(Stored data)
◇ ◇ ◇
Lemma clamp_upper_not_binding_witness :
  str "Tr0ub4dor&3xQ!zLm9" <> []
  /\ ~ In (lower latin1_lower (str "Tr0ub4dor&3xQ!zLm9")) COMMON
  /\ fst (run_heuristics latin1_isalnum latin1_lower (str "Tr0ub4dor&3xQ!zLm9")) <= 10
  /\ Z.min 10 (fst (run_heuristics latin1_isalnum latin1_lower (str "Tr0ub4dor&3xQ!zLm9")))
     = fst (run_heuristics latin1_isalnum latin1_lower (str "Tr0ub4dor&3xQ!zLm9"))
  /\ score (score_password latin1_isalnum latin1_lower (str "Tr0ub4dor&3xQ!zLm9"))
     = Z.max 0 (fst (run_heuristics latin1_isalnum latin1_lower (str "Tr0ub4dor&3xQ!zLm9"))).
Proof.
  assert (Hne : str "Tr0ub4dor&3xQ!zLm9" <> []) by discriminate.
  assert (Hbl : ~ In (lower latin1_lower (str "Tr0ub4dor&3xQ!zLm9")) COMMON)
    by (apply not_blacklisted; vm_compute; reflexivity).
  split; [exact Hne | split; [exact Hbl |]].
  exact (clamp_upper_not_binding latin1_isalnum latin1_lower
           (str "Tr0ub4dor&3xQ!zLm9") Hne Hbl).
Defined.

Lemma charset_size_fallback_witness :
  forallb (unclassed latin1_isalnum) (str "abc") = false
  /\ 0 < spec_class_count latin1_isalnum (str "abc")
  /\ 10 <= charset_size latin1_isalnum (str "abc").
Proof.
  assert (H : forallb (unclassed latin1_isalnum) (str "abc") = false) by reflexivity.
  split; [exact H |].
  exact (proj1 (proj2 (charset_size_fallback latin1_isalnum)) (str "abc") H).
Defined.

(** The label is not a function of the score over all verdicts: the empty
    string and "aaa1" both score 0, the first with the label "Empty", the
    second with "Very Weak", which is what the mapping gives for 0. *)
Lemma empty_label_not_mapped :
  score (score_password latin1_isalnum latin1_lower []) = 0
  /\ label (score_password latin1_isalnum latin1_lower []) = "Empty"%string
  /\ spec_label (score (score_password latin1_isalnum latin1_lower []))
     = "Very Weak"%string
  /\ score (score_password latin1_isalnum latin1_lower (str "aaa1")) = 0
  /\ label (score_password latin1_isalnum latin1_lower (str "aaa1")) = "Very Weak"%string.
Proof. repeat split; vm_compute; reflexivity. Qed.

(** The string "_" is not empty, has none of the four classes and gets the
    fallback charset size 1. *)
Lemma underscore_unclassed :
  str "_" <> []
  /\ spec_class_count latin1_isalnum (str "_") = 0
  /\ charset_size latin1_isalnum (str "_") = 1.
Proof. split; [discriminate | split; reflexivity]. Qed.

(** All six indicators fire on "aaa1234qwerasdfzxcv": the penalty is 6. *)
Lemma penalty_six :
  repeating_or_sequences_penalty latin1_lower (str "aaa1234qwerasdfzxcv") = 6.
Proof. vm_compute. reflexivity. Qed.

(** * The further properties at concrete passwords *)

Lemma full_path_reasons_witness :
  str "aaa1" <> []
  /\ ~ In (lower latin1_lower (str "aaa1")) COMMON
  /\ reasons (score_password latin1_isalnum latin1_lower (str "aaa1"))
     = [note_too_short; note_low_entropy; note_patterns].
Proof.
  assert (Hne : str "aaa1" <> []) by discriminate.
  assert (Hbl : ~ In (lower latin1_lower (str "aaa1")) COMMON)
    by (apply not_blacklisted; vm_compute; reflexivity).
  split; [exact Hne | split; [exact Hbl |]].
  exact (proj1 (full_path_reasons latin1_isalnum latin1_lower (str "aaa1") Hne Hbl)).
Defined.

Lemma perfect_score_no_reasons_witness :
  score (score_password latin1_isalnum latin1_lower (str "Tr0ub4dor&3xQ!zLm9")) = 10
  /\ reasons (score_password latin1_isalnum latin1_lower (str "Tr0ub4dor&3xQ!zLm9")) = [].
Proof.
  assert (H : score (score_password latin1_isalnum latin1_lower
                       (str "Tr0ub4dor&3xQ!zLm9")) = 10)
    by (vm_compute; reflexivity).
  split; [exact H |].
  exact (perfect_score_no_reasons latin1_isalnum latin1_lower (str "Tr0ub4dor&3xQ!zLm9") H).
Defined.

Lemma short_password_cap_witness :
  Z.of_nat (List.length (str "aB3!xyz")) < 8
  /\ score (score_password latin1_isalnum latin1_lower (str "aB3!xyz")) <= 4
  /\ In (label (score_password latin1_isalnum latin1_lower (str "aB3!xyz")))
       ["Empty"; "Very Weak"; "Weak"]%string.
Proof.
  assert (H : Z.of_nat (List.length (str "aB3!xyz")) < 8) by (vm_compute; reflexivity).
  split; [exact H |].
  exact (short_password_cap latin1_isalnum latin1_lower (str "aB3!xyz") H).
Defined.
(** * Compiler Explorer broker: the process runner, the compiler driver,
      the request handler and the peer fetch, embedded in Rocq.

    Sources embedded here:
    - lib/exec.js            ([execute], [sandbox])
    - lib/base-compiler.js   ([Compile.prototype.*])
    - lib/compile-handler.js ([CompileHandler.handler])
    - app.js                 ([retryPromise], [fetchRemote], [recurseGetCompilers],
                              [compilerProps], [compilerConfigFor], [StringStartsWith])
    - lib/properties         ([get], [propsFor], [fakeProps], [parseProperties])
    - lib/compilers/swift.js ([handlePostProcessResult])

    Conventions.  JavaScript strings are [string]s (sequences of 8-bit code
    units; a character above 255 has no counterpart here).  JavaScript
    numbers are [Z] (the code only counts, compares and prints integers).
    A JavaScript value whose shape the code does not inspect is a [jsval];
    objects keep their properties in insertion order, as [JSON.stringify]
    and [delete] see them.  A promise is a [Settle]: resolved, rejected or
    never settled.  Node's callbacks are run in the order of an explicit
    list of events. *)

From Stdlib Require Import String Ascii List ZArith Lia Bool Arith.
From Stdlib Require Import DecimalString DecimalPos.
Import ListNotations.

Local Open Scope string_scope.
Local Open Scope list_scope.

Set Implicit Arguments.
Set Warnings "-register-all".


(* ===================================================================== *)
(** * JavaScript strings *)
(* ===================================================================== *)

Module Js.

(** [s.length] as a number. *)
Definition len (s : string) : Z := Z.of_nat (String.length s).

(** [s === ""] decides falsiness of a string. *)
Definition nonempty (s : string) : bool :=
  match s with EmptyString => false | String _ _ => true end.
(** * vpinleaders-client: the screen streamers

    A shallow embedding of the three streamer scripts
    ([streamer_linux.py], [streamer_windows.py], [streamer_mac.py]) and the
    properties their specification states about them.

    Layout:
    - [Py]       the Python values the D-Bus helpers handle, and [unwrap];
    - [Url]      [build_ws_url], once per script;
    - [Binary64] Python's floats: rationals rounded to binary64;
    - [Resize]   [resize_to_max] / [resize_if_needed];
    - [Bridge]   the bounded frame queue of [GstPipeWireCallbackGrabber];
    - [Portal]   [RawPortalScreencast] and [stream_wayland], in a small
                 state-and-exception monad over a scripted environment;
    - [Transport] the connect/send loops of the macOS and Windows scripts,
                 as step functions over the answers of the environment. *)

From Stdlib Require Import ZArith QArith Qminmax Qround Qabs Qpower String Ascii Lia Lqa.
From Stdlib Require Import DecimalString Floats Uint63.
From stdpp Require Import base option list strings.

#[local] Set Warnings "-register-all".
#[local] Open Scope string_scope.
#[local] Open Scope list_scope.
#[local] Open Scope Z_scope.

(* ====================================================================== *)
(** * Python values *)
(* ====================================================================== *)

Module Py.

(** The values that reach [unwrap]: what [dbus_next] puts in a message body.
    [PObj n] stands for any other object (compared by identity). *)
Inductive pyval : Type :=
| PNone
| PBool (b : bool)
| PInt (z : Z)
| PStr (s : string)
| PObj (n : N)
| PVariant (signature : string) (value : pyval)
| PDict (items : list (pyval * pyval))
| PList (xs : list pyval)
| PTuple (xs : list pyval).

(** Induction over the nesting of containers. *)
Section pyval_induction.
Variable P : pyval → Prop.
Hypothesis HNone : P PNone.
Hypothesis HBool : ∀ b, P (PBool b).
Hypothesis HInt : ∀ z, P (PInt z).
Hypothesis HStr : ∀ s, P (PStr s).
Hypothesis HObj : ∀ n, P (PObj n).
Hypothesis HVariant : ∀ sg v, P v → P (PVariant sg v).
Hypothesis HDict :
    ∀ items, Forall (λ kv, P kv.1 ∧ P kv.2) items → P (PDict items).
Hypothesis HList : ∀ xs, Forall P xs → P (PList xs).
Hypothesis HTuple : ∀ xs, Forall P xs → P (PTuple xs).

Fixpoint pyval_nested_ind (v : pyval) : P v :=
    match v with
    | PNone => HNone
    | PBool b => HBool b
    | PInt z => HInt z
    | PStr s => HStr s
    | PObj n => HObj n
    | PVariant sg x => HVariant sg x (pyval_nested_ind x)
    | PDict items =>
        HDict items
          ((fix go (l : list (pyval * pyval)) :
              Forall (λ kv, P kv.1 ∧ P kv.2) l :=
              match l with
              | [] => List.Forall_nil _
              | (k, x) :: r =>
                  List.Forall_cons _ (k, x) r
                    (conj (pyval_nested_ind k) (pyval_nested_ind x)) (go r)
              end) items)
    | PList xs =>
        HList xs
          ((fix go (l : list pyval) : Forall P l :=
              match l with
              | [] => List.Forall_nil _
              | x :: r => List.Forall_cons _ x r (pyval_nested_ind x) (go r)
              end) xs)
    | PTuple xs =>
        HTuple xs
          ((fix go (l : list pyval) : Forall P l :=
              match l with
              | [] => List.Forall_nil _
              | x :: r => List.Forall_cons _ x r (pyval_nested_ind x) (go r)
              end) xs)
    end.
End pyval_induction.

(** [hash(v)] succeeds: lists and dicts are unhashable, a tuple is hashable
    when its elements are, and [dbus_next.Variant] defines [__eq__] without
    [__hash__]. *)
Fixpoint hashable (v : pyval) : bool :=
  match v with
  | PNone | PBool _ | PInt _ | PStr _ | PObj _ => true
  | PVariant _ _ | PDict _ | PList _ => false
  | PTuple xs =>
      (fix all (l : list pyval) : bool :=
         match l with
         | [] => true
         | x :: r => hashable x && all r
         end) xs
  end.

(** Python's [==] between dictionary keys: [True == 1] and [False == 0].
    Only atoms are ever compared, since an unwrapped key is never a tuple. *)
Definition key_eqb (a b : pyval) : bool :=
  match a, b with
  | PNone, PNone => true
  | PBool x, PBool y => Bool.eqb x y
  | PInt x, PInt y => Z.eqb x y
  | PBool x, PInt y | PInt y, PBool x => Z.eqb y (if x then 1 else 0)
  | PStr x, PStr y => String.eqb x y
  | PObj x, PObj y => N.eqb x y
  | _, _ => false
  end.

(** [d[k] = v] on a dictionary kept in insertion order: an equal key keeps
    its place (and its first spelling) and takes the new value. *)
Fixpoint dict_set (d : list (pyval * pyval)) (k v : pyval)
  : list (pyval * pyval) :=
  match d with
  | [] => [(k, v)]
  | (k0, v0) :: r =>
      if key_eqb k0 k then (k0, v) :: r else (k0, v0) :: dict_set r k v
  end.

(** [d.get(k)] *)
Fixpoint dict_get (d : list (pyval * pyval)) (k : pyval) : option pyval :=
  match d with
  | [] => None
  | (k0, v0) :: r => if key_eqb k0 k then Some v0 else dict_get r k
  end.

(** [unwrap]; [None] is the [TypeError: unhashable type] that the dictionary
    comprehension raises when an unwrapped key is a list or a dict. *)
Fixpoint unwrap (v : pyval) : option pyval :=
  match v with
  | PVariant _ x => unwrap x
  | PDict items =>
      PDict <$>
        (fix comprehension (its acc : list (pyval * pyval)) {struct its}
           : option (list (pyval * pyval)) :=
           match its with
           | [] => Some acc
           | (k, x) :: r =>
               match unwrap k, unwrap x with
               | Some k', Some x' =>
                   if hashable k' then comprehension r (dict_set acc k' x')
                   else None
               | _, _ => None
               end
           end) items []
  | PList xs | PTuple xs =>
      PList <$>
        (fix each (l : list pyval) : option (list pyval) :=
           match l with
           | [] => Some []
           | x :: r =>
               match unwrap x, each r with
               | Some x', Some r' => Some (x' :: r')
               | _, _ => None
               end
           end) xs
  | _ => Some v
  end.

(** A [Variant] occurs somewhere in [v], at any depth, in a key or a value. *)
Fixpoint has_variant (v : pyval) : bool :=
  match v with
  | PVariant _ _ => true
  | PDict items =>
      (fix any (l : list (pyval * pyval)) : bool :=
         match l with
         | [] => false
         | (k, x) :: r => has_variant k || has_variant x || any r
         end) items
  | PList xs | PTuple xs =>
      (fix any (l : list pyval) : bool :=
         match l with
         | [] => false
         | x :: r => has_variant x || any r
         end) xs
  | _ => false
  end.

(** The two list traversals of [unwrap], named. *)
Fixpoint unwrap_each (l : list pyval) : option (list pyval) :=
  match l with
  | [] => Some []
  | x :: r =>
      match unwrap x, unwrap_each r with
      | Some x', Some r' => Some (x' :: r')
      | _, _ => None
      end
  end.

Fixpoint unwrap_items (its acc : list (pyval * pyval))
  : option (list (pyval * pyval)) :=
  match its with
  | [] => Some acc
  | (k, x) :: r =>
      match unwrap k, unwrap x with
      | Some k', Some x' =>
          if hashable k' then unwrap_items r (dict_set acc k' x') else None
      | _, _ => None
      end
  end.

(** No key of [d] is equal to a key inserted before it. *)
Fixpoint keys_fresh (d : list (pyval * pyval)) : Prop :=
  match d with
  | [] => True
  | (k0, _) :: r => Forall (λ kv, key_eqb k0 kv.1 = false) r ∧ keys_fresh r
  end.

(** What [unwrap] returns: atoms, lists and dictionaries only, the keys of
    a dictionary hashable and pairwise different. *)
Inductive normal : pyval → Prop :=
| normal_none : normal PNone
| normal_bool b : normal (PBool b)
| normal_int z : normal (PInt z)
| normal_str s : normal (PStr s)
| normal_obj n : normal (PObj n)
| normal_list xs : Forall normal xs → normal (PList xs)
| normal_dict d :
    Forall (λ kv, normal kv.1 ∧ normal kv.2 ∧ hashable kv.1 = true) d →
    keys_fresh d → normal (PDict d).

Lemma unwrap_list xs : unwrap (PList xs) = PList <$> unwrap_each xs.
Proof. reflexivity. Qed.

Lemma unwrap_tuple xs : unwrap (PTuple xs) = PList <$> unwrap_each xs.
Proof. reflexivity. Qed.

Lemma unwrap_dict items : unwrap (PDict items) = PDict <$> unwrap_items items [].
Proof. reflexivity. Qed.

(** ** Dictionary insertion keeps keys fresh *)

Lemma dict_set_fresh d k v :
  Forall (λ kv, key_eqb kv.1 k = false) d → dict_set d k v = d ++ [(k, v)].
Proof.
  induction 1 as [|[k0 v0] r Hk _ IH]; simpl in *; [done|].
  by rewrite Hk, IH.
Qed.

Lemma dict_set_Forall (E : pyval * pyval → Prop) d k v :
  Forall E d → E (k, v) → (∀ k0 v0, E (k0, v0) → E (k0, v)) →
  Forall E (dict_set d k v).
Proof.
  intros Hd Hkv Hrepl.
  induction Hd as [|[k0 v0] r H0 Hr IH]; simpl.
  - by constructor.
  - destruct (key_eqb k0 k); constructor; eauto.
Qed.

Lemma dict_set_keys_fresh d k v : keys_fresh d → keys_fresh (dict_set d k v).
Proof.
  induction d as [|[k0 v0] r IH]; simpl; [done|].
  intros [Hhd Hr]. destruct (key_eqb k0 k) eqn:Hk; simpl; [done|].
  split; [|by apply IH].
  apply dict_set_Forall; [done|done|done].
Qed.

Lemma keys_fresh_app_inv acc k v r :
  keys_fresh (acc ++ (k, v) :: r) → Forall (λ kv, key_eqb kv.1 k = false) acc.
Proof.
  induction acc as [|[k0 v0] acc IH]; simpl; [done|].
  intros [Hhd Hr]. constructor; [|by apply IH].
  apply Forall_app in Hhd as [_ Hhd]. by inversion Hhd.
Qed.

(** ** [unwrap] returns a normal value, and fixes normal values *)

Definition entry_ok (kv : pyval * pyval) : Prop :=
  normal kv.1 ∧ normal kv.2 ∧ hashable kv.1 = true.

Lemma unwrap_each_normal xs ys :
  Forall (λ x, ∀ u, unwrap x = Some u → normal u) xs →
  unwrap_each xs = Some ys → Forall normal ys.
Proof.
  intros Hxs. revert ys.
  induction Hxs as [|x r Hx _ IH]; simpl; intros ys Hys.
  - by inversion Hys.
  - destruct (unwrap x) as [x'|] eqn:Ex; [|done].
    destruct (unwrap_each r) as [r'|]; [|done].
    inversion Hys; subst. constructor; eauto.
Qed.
◇ ◇ ◇
▸ What to produce:
Within the data, how many lines hold "apply"? Respond with only the number.

▸ Output:
6